━━ Data to process ━━
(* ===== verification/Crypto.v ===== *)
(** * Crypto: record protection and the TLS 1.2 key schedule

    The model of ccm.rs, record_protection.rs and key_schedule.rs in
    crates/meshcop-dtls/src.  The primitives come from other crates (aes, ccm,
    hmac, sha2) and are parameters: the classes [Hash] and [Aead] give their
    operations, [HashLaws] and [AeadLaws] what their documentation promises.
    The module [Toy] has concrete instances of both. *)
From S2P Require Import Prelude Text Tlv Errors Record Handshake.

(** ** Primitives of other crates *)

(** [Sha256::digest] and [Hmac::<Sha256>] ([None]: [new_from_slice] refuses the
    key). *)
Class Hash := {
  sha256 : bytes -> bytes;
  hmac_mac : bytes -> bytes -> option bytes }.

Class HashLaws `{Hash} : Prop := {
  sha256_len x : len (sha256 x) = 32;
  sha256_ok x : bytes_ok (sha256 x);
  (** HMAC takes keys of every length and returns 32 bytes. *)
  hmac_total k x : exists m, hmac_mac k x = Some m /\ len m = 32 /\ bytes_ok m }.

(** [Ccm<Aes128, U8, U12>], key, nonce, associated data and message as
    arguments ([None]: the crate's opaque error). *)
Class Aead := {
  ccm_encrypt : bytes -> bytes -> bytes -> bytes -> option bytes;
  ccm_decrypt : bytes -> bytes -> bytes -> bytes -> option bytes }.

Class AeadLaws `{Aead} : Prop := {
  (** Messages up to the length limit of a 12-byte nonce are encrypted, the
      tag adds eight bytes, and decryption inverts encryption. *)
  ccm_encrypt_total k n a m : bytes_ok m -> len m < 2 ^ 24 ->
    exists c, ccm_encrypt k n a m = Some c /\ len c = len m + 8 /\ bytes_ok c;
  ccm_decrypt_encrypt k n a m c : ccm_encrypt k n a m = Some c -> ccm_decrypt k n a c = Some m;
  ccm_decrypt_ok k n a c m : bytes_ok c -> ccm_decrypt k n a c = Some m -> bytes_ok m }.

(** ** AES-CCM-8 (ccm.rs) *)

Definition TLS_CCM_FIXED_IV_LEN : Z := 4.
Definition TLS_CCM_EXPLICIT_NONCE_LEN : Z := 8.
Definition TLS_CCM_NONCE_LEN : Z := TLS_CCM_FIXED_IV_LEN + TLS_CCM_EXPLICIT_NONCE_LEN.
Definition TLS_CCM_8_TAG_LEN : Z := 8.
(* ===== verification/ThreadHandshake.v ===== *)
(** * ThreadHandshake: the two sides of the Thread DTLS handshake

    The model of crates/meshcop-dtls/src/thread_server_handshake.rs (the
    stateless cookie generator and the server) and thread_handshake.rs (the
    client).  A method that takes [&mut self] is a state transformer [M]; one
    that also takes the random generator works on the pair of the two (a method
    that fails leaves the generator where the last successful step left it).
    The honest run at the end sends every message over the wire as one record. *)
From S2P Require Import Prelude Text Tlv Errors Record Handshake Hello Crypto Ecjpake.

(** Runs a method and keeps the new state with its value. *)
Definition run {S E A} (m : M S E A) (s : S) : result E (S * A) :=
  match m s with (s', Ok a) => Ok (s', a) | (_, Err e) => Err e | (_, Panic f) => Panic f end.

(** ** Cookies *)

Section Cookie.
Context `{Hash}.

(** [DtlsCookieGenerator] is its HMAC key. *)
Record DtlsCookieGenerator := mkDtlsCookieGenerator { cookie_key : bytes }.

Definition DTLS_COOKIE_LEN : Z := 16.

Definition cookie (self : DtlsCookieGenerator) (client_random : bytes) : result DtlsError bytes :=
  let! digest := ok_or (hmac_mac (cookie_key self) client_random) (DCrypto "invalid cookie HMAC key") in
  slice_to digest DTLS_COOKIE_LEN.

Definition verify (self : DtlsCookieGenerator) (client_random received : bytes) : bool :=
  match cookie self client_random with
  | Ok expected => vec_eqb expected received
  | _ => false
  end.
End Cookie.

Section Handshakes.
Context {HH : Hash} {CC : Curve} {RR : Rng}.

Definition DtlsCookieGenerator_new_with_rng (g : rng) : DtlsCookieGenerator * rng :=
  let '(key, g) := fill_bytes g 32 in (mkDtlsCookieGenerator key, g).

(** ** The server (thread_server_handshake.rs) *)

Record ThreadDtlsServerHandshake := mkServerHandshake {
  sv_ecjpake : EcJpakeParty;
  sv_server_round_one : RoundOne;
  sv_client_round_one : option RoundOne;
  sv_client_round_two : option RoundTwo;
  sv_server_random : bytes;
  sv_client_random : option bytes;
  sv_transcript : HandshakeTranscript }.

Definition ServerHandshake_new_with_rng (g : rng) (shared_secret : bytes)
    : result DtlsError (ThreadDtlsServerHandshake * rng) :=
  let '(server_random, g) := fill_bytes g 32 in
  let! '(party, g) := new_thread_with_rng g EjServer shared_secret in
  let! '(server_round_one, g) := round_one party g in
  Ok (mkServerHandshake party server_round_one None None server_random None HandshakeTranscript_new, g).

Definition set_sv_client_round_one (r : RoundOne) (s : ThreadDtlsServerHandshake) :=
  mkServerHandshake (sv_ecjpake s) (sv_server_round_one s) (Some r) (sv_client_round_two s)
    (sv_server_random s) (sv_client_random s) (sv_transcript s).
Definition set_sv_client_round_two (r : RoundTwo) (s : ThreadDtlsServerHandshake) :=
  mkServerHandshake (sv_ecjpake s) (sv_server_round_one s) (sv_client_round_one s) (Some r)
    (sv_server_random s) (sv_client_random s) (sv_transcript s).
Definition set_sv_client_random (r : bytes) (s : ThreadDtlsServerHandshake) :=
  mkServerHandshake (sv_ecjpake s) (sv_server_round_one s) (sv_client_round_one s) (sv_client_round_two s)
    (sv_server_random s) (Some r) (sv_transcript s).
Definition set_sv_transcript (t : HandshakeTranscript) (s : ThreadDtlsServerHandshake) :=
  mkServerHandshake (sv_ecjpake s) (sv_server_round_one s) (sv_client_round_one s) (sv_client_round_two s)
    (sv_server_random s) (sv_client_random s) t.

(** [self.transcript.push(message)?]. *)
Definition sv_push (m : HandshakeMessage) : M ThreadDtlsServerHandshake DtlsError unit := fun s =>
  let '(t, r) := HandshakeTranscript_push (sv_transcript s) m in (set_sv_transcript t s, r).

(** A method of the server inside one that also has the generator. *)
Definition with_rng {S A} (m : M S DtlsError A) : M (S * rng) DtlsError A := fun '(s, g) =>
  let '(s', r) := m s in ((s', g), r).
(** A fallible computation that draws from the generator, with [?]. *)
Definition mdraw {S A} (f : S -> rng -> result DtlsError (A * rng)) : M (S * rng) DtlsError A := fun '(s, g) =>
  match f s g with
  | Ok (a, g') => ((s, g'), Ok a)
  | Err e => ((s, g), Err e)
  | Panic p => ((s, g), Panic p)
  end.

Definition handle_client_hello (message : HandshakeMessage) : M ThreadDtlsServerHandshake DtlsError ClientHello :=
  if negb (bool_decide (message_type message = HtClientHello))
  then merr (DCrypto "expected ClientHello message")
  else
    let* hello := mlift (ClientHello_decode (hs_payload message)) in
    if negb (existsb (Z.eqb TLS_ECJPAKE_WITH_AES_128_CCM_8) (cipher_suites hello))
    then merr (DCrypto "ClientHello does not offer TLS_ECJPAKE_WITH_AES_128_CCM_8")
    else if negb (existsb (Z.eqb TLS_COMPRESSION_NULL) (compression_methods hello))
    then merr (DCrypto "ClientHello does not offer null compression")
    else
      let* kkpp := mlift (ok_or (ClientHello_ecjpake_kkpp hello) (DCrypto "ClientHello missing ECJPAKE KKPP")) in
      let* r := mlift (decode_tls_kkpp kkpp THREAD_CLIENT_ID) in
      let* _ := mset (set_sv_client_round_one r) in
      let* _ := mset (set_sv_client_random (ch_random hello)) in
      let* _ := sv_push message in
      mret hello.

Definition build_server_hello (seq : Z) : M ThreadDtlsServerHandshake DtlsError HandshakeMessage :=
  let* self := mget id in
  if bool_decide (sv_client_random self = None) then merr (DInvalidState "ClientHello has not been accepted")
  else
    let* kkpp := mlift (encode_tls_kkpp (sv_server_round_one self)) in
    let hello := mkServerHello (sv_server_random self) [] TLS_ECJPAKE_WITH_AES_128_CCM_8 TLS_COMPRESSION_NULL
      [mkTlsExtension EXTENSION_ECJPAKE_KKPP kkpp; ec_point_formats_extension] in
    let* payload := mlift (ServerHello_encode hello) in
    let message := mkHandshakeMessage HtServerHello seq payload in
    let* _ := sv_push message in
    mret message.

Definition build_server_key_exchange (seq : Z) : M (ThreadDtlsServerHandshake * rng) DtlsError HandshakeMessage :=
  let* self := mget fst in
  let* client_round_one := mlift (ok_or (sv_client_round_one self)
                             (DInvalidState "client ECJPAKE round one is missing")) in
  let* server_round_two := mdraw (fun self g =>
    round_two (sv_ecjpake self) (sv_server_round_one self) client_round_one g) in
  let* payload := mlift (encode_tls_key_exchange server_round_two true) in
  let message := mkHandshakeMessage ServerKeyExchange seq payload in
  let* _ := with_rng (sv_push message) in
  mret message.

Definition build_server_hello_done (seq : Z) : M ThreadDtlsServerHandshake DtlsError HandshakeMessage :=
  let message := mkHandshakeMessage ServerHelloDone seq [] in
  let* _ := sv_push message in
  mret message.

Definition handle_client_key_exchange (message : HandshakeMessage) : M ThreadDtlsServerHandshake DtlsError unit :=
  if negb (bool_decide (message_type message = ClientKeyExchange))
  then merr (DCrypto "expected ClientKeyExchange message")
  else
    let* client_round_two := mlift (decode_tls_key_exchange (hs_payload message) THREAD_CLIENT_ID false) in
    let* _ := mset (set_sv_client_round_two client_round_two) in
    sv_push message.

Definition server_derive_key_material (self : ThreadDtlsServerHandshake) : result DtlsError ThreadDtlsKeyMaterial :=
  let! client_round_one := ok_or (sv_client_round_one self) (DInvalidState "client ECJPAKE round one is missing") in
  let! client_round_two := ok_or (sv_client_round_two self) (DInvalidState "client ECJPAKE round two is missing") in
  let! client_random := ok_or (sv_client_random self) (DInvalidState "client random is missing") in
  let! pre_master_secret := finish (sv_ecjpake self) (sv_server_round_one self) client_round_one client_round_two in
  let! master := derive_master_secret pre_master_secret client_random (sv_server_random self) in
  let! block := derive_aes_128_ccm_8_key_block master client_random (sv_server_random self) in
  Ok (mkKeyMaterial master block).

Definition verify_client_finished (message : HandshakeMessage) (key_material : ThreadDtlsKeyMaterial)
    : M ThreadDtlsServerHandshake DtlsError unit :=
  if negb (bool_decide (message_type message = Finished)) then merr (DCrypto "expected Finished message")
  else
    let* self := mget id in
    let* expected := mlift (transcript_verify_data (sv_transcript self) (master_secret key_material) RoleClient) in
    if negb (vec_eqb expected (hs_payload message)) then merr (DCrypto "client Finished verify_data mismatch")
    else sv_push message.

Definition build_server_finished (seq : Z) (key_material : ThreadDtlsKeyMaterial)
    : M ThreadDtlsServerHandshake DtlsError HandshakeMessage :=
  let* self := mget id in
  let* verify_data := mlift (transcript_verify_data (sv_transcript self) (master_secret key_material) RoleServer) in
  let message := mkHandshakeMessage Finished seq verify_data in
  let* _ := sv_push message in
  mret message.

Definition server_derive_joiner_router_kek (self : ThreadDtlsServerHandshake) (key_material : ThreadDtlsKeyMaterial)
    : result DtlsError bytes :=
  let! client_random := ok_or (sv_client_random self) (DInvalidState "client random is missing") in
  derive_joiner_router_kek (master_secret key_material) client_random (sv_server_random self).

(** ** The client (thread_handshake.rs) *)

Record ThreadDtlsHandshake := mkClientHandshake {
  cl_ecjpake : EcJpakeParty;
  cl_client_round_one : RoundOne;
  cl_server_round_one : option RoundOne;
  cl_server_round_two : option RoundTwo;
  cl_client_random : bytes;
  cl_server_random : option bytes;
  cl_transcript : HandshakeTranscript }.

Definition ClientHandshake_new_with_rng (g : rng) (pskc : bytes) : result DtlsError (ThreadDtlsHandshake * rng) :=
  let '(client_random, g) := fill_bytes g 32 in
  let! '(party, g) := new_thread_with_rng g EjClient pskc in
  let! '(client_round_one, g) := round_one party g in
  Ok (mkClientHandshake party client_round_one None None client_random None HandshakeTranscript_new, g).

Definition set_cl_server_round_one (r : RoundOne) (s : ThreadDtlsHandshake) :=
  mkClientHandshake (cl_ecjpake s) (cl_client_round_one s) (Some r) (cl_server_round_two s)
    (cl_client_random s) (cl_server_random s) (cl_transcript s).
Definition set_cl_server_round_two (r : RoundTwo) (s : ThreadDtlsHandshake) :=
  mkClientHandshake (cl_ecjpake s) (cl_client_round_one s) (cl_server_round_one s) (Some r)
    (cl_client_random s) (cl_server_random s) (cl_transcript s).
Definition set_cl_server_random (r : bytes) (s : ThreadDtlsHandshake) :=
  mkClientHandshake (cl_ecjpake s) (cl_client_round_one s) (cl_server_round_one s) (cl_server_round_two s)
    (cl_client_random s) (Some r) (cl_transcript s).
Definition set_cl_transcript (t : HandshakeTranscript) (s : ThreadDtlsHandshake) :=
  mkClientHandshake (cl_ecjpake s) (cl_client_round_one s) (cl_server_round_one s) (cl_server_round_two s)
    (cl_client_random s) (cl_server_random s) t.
━━━
━━ Data to process ━━
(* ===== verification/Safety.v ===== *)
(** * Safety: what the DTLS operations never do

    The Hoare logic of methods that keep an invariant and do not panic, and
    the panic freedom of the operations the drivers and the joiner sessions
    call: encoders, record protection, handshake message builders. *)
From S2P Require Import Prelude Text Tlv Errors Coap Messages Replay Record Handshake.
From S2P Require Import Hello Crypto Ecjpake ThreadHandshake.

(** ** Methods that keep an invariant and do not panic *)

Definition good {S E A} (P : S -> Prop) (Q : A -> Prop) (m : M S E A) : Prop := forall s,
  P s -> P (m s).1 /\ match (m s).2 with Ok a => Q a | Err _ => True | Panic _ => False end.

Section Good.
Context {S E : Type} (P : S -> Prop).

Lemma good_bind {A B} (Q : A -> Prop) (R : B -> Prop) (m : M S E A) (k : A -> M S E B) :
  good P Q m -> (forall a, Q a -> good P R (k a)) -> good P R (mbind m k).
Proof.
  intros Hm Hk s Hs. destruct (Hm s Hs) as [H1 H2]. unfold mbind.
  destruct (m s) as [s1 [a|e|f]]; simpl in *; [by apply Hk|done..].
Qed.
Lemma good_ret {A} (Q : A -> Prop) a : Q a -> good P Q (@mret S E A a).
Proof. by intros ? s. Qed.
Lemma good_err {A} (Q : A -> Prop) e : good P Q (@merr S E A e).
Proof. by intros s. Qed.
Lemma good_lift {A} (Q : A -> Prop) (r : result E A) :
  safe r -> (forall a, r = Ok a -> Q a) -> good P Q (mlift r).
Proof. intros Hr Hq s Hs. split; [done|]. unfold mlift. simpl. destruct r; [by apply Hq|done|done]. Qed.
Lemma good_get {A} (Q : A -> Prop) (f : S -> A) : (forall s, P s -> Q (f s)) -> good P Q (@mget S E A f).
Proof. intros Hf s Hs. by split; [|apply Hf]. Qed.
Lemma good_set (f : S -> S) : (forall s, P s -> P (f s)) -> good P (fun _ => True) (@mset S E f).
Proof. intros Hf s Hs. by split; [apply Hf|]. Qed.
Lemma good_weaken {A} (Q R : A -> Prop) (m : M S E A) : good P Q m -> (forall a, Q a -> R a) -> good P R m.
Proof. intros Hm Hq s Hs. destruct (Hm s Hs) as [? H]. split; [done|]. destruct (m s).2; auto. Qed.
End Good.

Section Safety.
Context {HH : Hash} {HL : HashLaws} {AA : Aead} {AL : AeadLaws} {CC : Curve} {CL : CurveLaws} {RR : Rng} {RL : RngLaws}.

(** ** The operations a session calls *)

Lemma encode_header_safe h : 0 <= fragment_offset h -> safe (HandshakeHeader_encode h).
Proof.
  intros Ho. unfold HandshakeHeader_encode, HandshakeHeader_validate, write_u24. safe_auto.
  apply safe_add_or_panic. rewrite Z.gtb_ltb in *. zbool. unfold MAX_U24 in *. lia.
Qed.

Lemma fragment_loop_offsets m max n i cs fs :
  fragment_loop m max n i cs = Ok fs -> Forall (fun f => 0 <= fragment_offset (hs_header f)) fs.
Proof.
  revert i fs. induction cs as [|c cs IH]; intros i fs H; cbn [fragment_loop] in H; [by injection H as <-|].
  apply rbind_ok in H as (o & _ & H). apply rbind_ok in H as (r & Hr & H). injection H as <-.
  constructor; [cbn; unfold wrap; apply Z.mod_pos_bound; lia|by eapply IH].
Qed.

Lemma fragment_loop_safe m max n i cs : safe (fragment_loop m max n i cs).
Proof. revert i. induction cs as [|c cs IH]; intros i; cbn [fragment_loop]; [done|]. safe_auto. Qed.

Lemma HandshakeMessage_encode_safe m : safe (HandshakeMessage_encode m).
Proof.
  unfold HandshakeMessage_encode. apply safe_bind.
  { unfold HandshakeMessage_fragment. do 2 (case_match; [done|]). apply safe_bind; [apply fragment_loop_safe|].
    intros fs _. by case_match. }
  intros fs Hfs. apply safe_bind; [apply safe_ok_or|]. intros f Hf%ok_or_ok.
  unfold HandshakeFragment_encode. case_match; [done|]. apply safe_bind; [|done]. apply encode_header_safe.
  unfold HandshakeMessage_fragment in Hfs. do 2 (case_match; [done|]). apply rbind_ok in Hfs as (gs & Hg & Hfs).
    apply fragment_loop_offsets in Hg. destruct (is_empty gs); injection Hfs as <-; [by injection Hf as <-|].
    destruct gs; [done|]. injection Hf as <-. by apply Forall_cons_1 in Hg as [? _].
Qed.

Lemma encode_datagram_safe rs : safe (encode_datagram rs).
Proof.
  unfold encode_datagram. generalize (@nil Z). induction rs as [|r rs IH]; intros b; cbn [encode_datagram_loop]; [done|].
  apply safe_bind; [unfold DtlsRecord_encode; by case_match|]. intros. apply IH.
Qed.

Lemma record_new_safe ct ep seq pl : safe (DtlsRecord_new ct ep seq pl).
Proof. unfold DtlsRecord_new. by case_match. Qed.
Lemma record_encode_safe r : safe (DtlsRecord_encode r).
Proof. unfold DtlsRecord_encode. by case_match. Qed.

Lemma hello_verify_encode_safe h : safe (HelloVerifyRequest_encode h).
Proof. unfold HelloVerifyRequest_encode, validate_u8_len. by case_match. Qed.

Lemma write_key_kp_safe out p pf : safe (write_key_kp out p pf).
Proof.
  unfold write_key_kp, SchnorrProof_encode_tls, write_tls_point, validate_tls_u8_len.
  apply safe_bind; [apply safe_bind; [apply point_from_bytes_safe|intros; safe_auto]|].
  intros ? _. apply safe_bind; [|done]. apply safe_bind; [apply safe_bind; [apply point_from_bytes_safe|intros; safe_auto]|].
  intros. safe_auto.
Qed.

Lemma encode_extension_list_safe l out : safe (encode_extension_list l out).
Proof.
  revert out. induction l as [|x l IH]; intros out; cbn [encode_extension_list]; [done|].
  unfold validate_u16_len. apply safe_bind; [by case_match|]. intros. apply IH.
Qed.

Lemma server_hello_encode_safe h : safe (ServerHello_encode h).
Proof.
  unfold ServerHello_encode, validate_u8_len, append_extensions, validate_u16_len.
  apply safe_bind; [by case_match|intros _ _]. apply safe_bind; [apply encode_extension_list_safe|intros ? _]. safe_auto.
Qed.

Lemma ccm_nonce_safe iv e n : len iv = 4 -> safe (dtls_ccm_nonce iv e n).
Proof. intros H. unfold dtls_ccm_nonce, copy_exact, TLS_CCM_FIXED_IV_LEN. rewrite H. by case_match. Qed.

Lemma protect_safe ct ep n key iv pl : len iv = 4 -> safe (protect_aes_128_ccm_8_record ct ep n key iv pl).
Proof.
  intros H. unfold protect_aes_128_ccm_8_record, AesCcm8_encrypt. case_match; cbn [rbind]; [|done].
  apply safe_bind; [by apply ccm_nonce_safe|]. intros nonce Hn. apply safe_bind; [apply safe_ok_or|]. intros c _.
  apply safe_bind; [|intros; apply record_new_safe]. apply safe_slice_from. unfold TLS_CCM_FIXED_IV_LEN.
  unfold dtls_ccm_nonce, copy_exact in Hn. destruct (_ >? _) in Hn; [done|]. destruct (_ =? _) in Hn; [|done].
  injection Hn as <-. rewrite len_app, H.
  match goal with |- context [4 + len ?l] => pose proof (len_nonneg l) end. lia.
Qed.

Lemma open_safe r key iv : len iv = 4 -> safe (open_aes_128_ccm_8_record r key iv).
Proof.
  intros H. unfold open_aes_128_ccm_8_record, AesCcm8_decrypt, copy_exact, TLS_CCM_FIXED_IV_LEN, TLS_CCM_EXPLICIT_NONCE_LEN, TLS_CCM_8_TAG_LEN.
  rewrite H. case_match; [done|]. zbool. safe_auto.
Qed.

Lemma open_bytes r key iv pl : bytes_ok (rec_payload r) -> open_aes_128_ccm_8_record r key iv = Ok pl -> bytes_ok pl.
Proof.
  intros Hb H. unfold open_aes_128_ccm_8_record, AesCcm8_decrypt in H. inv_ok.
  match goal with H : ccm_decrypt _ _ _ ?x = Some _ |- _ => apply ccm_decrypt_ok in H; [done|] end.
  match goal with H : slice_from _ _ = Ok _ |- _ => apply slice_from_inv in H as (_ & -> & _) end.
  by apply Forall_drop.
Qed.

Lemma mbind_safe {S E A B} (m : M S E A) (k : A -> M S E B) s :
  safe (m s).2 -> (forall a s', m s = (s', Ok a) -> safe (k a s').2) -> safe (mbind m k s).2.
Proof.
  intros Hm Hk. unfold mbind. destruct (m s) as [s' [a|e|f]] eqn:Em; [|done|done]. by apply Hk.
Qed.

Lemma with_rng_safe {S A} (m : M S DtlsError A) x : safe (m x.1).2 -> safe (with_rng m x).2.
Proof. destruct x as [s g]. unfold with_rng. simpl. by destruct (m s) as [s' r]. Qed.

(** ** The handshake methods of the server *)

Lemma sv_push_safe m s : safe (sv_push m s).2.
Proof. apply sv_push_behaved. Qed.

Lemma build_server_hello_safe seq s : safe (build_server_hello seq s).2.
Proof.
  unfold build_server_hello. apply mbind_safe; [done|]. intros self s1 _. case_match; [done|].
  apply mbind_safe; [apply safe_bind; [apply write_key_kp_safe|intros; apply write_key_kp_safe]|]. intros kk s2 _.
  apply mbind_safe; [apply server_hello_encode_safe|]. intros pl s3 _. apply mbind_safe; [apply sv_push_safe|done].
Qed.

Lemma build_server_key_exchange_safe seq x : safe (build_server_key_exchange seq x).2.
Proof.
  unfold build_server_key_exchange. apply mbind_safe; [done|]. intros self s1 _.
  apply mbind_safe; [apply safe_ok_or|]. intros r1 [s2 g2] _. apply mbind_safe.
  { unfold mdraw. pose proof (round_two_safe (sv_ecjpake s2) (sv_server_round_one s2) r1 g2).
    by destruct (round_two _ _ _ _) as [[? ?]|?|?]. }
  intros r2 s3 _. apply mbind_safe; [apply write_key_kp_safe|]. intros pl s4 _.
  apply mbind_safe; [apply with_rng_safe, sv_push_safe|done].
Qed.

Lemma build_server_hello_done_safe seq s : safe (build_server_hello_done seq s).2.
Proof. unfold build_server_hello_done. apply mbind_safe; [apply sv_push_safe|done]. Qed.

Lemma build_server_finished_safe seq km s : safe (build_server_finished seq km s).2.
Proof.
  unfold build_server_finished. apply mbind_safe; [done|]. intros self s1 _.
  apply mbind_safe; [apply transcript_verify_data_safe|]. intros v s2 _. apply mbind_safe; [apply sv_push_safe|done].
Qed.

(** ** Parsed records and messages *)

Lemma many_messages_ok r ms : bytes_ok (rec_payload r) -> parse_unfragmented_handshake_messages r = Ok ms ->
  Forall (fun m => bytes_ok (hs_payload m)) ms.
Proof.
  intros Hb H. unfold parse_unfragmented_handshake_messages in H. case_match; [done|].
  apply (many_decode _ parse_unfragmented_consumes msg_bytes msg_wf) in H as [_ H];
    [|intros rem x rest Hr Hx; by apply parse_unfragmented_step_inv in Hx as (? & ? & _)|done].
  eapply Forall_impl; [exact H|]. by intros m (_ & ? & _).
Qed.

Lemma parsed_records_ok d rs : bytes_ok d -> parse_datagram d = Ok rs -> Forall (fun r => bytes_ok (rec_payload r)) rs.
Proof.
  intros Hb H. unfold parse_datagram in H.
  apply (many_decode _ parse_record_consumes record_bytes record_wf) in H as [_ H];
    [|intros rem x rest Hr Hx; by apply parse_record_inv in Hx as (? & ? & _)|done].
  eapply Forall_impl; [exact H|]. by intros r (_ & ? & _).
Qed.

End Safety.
━━━
**Assignment:** Only the lines that hold the word "mkServerHandshake" are wanted; each should be pulled from the records.

**Solution:**
Record ThreadDtlsServerHandshake := mkServerHandshake {
  Ok (mkServerHandshake party server_round_one None None server_random None HandshakeTranscript_new, g).
  mkServerHandshake (sv_ecjpake s) (sv_server_round_one s) (Some r) (sv_client_round_two s)
  mkServerHandshake (sv_ecjpake s) (sv_server_round_one s) (sv_client_round_one s) (Some r)
  mkServerHandshake (sv_ecjpake s) (sv_server_round_one s) (sv_client_round_one s) (sv_client_round_two s)
  mkServerHandshake (sv_ecjpake s) (sv_server_round_one s) (sv_client_round_one s) (sv_client_round_two s)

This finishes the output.